The benefits and costs had to be converted to a present day value, so that they are all on a level playing field. In other words, to compare apples to apples. I chose the first year (freshmen year) as my present day. Benefits and costs after the base year have to be discounted before they can be compared. This means that the analysis is very sensitive to the rate that benefits and costs are discounted at. A range of effective interest rates are tested to see what rate needs to be assumed for a student to be better off having the scholarship. On one end is 0%, which assigns no value to time (not reasonable), and on the other is a 10% effective interest rate, which assigns an arguably high value of time (not likely). Equation 1 is used to discount the benefits and costs to a base year value.

Equation 1: P = F(1+i)^n

P = Present/Base year value

F = Future year value

i = effective interest rate

n = number of years the future year is from the base year

To see how well off a student is, a cumulative sum of the present value benefits and costs is made for each year. If the sum is greater than 0 at the required years of service, then the KYTC scholarship is considered to improve a student’s well-being.

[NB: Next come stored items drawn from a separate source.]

Lemma l1_init_buckets pop g w h random rng m :
  Laboratory1.__init__ pop g w h random rng = Ok tt m ->
  let s := 1 + randbelow (pop - 1 + 1) (peek random) in
  1 <= s <= pop /\
  Laboratory1.bucket <$> Laboratory1.agents m =
  replicate (Z.to_nat s) (Some (true, false))
  ++ replicate (Z.to_nat (pop - s)) (Some (false, false))
  ++ [Some (true, true)]
  ++ replicate (Z.to_nat g) None.
Proof.
  unfold Laboratory1.__init__.
    unfold bind at 1. unfold Laboratory1.generate_person_agents.
  unfold bind at 1. unfold get at 1.
  unfold bind at 1. unfold Laboratory1.random_randint at 1. cbn [Laboratory1.population_size].
  destruct (pop <? 1) eqn:Epop; [discriminate|].
  apply Z.ltb_ge in Epop.
  unfold bind at 1. unfold Laboratory1.create_agents at 1. unfold modify at 1.
  unfold bind at 1. unfold Laboratory1.create_agents at 1. unfold modify at 1.
  unfold bind at 1. unfold Laboratory1.create_agents at 1. unfold modify at 1.
  unfold bind at 1. unfold modify at 1.
  match goal with
  | |- context [Laboratory1.place_agents_on_grid ?m3] =>
      pose proof (l1_respects_place_agents_on_grid m3) as Hpl;
      assert (Hm3 : Laboratory1.bucket <$> Laboratory1.agents m3 =
                replicate (Z.to_nat (1 + randbelow (pop - 1 + 1) (peek random)))
                          (Some (true, false))
                ++ replicate
                     (Z.to_nat (pop - (1 + randbelow (pop - 1 + 1) (peek random))))
                     (Some (false, false))
                ++ [Some (true, true)]);
      [|set (M3 := m3) in *;
        destruct (Laboratory1.place_agents_on_grid M3) as [[] s0|] eqn:E;
        [|discriminate]]
  end.
  { simpl. rewrite !fmap_app, <- !list_fmap_compose, <- app_assoc. simpl.
    f_equal; [|f_equal];
      (erewrite const_fmap; [by rewrite length_seq|done]). }
  unfold Laboratory1.generate_influencer_agents, Laboratory1.create_influencers.
  unfold bind, get, modify. intros [= <-]. cbv zeta. split.
  - unfold randbelow.
    pose proof (Z.mod_pos_bound
                  (Qfloor (peek random * inject_Z (pop - 1 + 1))) (pop - 1 + 1)).
    lia.
  - destruct Hpl as [Hg Hpl]. cbn [state_of] in Hpl, Hg.
    cbn [Laboratory1.agents Laboratory1.set_agents].
    rewrite fmap_app, Hpl, Hm3, <- !app_assoc, <- list_fmap_compose.
    do 3 f_equal. rewrite Hg.
    erewrite const_fmap; [by rewrite length_seq|done].
Qed.

End Construction.

(** C9, as the specification states it, fails for the trend models: the
    sizes of the trait buckets are not fixed by the size parameters.  Two
    constructions with the same [population_size = 5], one influencer and a
    10 x 10 grid, whose generators differ only in what they draw, register
    one uninformed sport enthusiast and four other persons in the first
    case, five uninformed sport enthusiasts and no other person in the
    second. *)
Lemma C9_counterexample_bucket_sizes_are_drawn :
  Laboratory2.bucket <$>
    Laboratory2.agents
      (state_of (Laboratory2.__init__ 5 1 3 10 10
                   (Examples.constant_tape 0) (Examples.constant_tape (1 # 2))))
  = [Some (true, false); Some (false, false); Some (false, false);
     Some (false, false); Some (false, false); Some (true, true); None] /\
  Laboratory2.bucket <$>
    Laboratory2.agents
      (state_of (Laboratory2.__init__ 5 1 3 10 10
                   (Examples.constant_tape (9 # 10))
                   (Examples.constant_tape (1 # 2))))
  = [Some (true, false); Some (true, false); Some (true, false);
     Some (true, false); Some (true, false); Some (true, true); None].
Proof. split; vm_compute; reflexivity. Qed.
Lemma C4_resources_nonnegative_witness :
  0 <= food (state (fst C4_store)) /\ 0 <= ammo (state (fst C4_store))
  /\ 0 <= money (state (fst C4_store)) /\ 0 <= distance (state (fst C4_store)).
Proof.
  apply (C4_resources_nonnegative C4_store).
  unfold C4_store. do 2 apply reach_step.
  apply (reach_init "Tester" "banker" NORMAL
           (quiet_start ++ [Choice "Hot"; Choice "Hills"; Float 0.1; Float 0.7; Int 9;
                            Float 0.9; Choice "Cold"; Choice "Forest"])%list).
  reflexivity.
Defined.

(* ================================================================== *)
(** * C3: a finished game accepts no action *)

(** C3: on a terminal game, [perform_action] raises the invalid-state error
    ([RuntimeError]) for every action name, known or not, and leaves the
    game and the random source as they were. *)
Theorem C3_terminal_rejects_every_action {R : Type} {RS : RandomSource R}
        (g : Game) (r : R) (action : string) (kwargs : Kwargs) :
  is_over g = true ->
  perform_action action kwargs (g, r)
  = (inl (RuntimeError "The game has ended. Start a new game to continue playing."), (g, r)).
Proof.
  intros Hover. unfold perform_action, bind, gets; cbn [fst snd].
  rewrite Hover. reflexivity.
Qed.

Lemma C3_terminal_rejects_every_action_witness :
  perform_action "fly" no_kwargs (arrived_game, [Float 0.1])
  = (inl (RuntimeError "The game has ended. Start a new game to continue playing."),
     (arrived_game, [Float 0.1])).
Proof.
  apply (C3_terminal_rejects_every_action arrived_game [Float 0.1] "fly" no_kwargs).
  reflexivity.
Defined.

(* ================================================================== *)
(** * Running a computation step by step *)

Section Run.

Context {R : Type} {RS : RandomSource R}.

Lemma bind_ok {A B} (m : M R A) (k : A -> M R B) (w w' : Store R) (a : A) :
  m w = (inr a, w') -> bind m k w = k a w'.
Proof. intros H. unfold bind. rewrite H. reflexivity. Qed.
Lemma adjusted_lengths_bounds_witness :
  length (adjust_lengths sample2) = length (src_lengths sample2) /\
  Forall (fun l => Z.of_nat (size1 (tgt_inputs sample2))
                   - Z.of_nat (size1 (src_tokens sample2)) <= l
                   <= Z.of_nat (size1 (tgt_inputs sample2)))
         (adjust_lengths sample2) /\
  (forall i, src_lengths sample2 !! i = Some (Z.of_nat (size1 (src_tokens sample2))) ->
     adjust_lengths sample2 !! i = Some (Z.of_nat (size1 (tgt_inputs sample2)))) /\
  (size1 (tgt_inputs sample2) = size1 (src_tokens sample2) ->
   adjust_lengths sample2 = src_lengths sample2).
Proof.
  apply (adjusted_lengths_bounds sample2).
  unfold well_formed. cbn. repeat split; try lia; try discriminate.
  repeat constructor; lia.
Defined.

End StepMore.

(** ** Running statistics and the validation pass *)

Module ReportFacts.

Import Tensor TensorFacts Step StepFacts Report.
Local Open Scope Z_scope.

Section Passes.

Variable logits : Type.
Variable model model_rev :
  list (list Z) -> list Z -> list (list Z) -> (logits * tensor3 Q) * tensor3 Q.
Variable criterion : logits -> list Z -> Q.

(** *** The statistics of an epoch *)

Lemma update_stats_counts (clip_norm : Q) (ob : step_obs) (tl : Q) (s s' : stats) :
  update_stats clip_norm ob tl s = Some s' ->
  st_batch_size s' = st_batch_size s + Z.of_nat (length (src_tokens (ob_sample ob))) /\
  st_clip s' = st_clip s + (if Qlt_le_dec clip_norm (ob_grad_norm ob) then 1 else 0).
Proof.
  unfold update_stats. cbn zeta.
  destruct (num_tokens (ob_sample ob) =? 0); [ discriminate | ].
  destruct (length (src_tokens (ob_sample ob)) =? 0)%nat; [ discriminate | ].
  intros H. inversion H; subst; cbn. split; reflexivity.
Qed.

Lemma train_stats_counts (clip_norm : Q) (batches : list (option step_obs)) :
  forall s s', train_stats logits model model_rev criterion clip_norm batches s = Some s' ->
  st_batch_size s'
    = st_batch_size s
      + sumZ (map (fun ob => Z.of_nat (length (src_tokens (ob_sample ob))))
                  (non_empty batches)) /\
  st_clip s'
    = st_clip s
      + sumZ (map (fun ob => if Qlt_le_dec clip_norm (ob_grad_norm ob) then 1 else 0)
                  (non_empty batches)).
Proof.
  induction batches as [|[ob|] rest IH]; intros s s' H; cbn [train_stats] in H.
  - inversion H; subst. cbn. split; lia.
  - destruct (total_loss _ _ _ _ _) as [tl|]; [ | discriminate ].
    cbn [mbind option_bind] in H.
    destruct (update_stats clip_norm ob tl s) as [s1|] eqn:Hu; [ | discriminate ].
    cbn [mbind option_bind] in H.
    destruct (update_stats_counts _ _ _ _ _ Hu) as (Hb & Hc).
    destruct (IH _ _ H) as (Hb' & Hc').
    unfold non_empty, sumZ in *.
    cbn [omap list_omap mbind option_bind map foldr fold_right].
    split; lia.
  - exact (IH _ _ H).
Qed.

Lemma sumZ_indicator_bounds {X : Type} (f : X -> Z) (l : list X) :
  (forall x, 0 <= f x <= 1) -> 0 <= sumZ (map f l) <= Z.of_nat (length l).
Proof.
  intros Hf. induction l as [|x l IH]; cbn [map sumZ fold_right length]; [ lia | ].
  fold (sumZ (map f l)). specialize (Hf x). lia.
Qed.

Lemma non_empty_length {X : Type} (batches : list (option X)) :
  (length (non_empty batches) <= length batches)%nat.
Proof.
  unfold non_empty. induction batches as [|[x|] rest IH];
    cbn [omap list_omap length] in *; lia.
Qed.

(** X16. At the end of an epoch whose statistics were computed, the
    batch-size accumulator is the number of sequences of the batches that
    were not skipped, the clip accumulator is the number of those batches
    whose gradient norm exceeded the clip threshold, and the logged clip
    rate, taken over all batches of the loader, lies between 0 and 1. *)
Theorem epoch_statistics_count (clip_norm : Q) (batches : list (option step_obs))
    (s : stats) :
  train_stats logits model model_rev criterion clip_norm batches stats0 = Some s ->
  st_batch_size s
    = sumZ (map (fun ob => Z.of_nat (length (src_tokens (ob_sample ob))))
                (non_empty batches)) /\
  st_clip s
    = sumZ (map (fun ob => if Qlt_le_dec clip_norm (ob_grad_norm ob) then 1 else 0)
                (non_empty batches)) /\
  (forall averages, epoch_averages (length batches) s = Some averages ->
     (0 <= nth 5 averages 0 <= 1)%Q).
Proof.
  intros H. destruct (train_stats_counts _ _ _ _ H) as [Hb Hc]. cbn in Hb, Hc.
  split; [ exact Hb | ]. split; [ exact Hc | ].
  intros averages Ha. unfold epoch_averages in Ha.
  destruct (Nat.eqb_spec (length batches) 0) as [|Hn]; [ discriminate | ].
  inversion Ha; subst averages. cbn [nth].
  assert (Hbounds : 0 <= st_clip s <= Z.of_nat (length batches)).
  { rewrite Hc.
    pose proof (sumZ_indicator_bounds
      (fun ob => if Qlt_le_dec clip_norm (ob_grad_norm ob) then 1 else 0)
      (non_empty batches)) as Hs.
    pose proof (non_empty_length batches).
    destruct Hs as [Hs1 Hs2]; [ intros ob; destruct (Qlt_le_dec _ _); lia | lia ]. }
  assert (Hpos : (0 < inject_Z (Z.of_nat (length batches)))%Q).
  { change 0%Q with (inject_Z 0). rewrite <- Zlt_Qlt. lia. }
  split.
  - apply Qle_shift_div_l; [ exact Hpos | ]. rewrite Qmult_0_l.
    change 0%Q with (inject_Z 0). rewrite <- Zle_Qle. lia.
  - apply Qle_shift_div_r; [ exact Hpos | ]. rewrite Qmult_1_l.
    rewrite <- Zle_Qle. lia.
Qed.

(** *** The validation pass *)

Lemma validate_totals_sums (batches : list (option batch)) :
  forall acc r, validate_totals logits model model_rev criterion batches acc = Some r ->
  exists losses,
    Forall2 (fun sample loss =>
               validate_batch_loss logits model model_rev criterion sample = Some loss)
            (non_empty batches) losses /\
    (fst (fst r) == fst (fst acc) + sumQ losses)%Q /\
    snd (fst r) = snd (fst acc) + sumZ (map num_tokens (non_empty batches)) /\
    snd r = snd acc
            + sumZ (map (fun sample => Z.of_nat (length (src_tokens sample)))
                        (non_empty batches)).
Proof.
  induction batches as [|[sample|] rest IH]; intros [[vl nt] bs] r H;
    cbn [validate_totals] in H.
  - inversion H; subst. exists []. cbn. repeat split; try lia; [ constructor | ring ].
  - destruct (validate_batch_loss _ _ _ _ sample) as [loss|] eqn:Hl; [ | discriminate ].
    cbn [mbind option_bind] in H.
    destruct (IH _ _ H) as (losses & HF & Hv & Ht & Hb).
    exists (loss :: losses). unfold non_empty, sumZ, sumQ in *.
    cbn [omap list_omap mbind option_bind map foldr fold_right fst snd] in *.
    split; [ constructor; assumption | ].
    split; [ rewrite Hv; ring | ]. split; lia.
  - exact (IH _ _ H).
Qed.


End Passes.

Lemma epoch_statistics_count_witness :
  exists s,
    train_stats unit model_const model_const criterion_const 4
      [Some (StepObs sample2 (3 # 10000) 5); None; Some (StepObs sample2 (3 # 10000) 3)]
      stats0 = Some s /\
    st_batch_size s = 4 /\ st_clip s = 1.
Proof.
  destruct (train_stats unit model_const model_const criterion_const 4
              [Some (StepObs sample2 (3 # 10000) 5); None; Some (StepObs sample2 (3 # 10000) 3)]
              stats0) as [s|] eqn:Hs; [ | vm_compute in Hs; discriminate Hs ].
  exists s. split; [ reflexivity | ].
  destruct (epoch_statistics_count unit model_const model_const criterion_const 4 _ s Hs)
    as (Hb & Hc & _).
  split; [ rewrite Hb | rewrite Hc ]; reflexivity.
Defined.

End ReportFacts.

(** ** More on the update: what happens to the gradients *)

Module OptimizerMore.

Import Optimizer OptimizerFacts.

Section Gradients.

Variable V : Type.
Variable S : Type.
Variable accumulate : V -> V -> V.
Variable clip_by : Q -> list V -> V -> V.
Variable adam_rule : Q -> option S -> V -> V -> V * S.

Local Abbreviation update := (update V S accumulate clip_by adam_rule).
Local Abbreviation train := (train V S accumulate clip_by adam_rule).

(** X19. A parameter outside the optimiser and outside the clipped set, as
    every parameter of the reverse model is, accumulates the gradient of
    each batch on top of what it held: the update neither clips nor clears
    it; once it holds a gradient it holds one after any number of batches. *)
Theorem reverse_gradients_accumulate (model_parameters : list positive)
    (opt : optimizer) (clip_norm : Q) (w : world V S) (g : gmap positive V)
    (batches : list (gmap positive V)) (p : positive) :
  ~ In p model_parameters -> ~ In p (param_groups opt) ->
  grads V S (update model_parameters opt clip_norm w g) !! p
    = union_with (fun old new => Some (accumulate old new)) (grads V S w !! p) (g !! p) /\
  (is_Some (grads V S w !! p) ->
   is_Some (grads V S (train model_parameters opt clip_norm batches w) !! p)).
Proof.
  intros Hm Ho.
  assert (Hone : forall w g,
            grads V S (update model_parameters opt clip_norm w g) !! p
            = union_with (fun old new => Some (accumulate old new))
                         (grads V S w !! p) (g !! p)).
  { intros w0 g0. unfold Optimizer.update, zero_grad. cbn [grads].
    rewrite fold_delete_other by exact Ho. rewrite step_grads.
    unfold clip_grad_norm_. cbn [grads]. rewrite fold_alter_other by exact Hm.
    unfold backward. cbn [grads]. apply lookup_union_with. }
  split; [ apply Hone | ].
  unfold Optimizer.train. revert w.
  induction batches as [|g0 gs IH]; intros w Hsome; cbn [fold_left]; [ exact Hsome | ].
  apply IH. rewrite Hone. destruct Hsome as [v ->].
  destruct (g0 !! p); cbn; eauto.
Qed.

(** *** The step of a forward parameter *)

Lemma fold_alter_in (f : V -> V) (ps : list positive) (gr : gmap positive V) (p : positive) :
  List.NoDup ps -> In p ps ->
  fold_left (fun gr q => alter f q gr) ps gr !! p = f <$> gr !! p.
Proof.
  intros Hnd. revert gr. induction Hnd as [|q qs Hq Hnd IH]; intros gr Hp; [ destruct Hp | ].
  cbn [fold_left]. destruct Hp as [->|Hin].
  - rewrite fold_alter_other by exact Hq. apply lookup_alter_eq.
  - rewrite IH by exact Hin. rewrite lookup_alter_ne; [ reflexivity | ].
    intros ->. contradiction.
Qed.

Finally the fun part of the blog!!!

Results

Now that we have all of the boring background out of the way, we can finally dig into the fun stuff. Table 1 shows, for each year, all of the benefits and costs and present values for each of the interest rates. Year 3 is highlighted because that is the year the student graduates. The 3% interest rate column in shaded green because that is lowest interest rate in which a student is better off by having the KYTC scholarship.

Table 1

Table 2 shows the results for the masters scenario. The same things are highlighted and shaded, but the lowest interest rate is now 2%. This is due to the masters degree keeping a student from working an extra year, and supports the idea that the longer it takes a student to finish their requirements the better they are off to have the KTYC scholarship.

Table 2

Figure 1 is a bar chart visualizing the cumulative summing process. The bars above zero mean that the scholarship improved a student’s well-being in that year, and vice versa for the ones below. Starting at interest rate 3%, a student is better off by having the KYTC scholarship.

Figure 1

Figure 2 is another bar chart visualizing the cumulative summing process for the masters scenario. The same interpretation of the bars can be made, but now starting at interest rate 2%, a student is better off by having the KYTC scholarship.

Figure 2

Conclusion

The final interpretation of the results are that a 3% effective interest rate must be assumed for the KYTC scholarship to improve the well-being of all students. In other words, you must assume that I can invest my money and get back a 3% return on average. I will leave the validity of this assumption up to you, but of course I have to throw in my own opinion somewhere in here :). Inflation is not accounted for in the results, and it mostly bounces around 2%.Proof Inflation makes things costs more, which in turn will lower the value of money made in the future. In other words, the cost (lost wages) is reduced and the interest rate required for the scholarship to overall act as a benefit is reduced to 1%. Currently there is a 12 month IRA certificate at my bank that guarantees a 1.1% return.In case you’re interested! Let us not forget the benefits I left out of the equation. There is internships available during the summer while students are in college and you have the safety of a guaranteed job. As the saying goes, “a bird in hand is worth two in a bush.”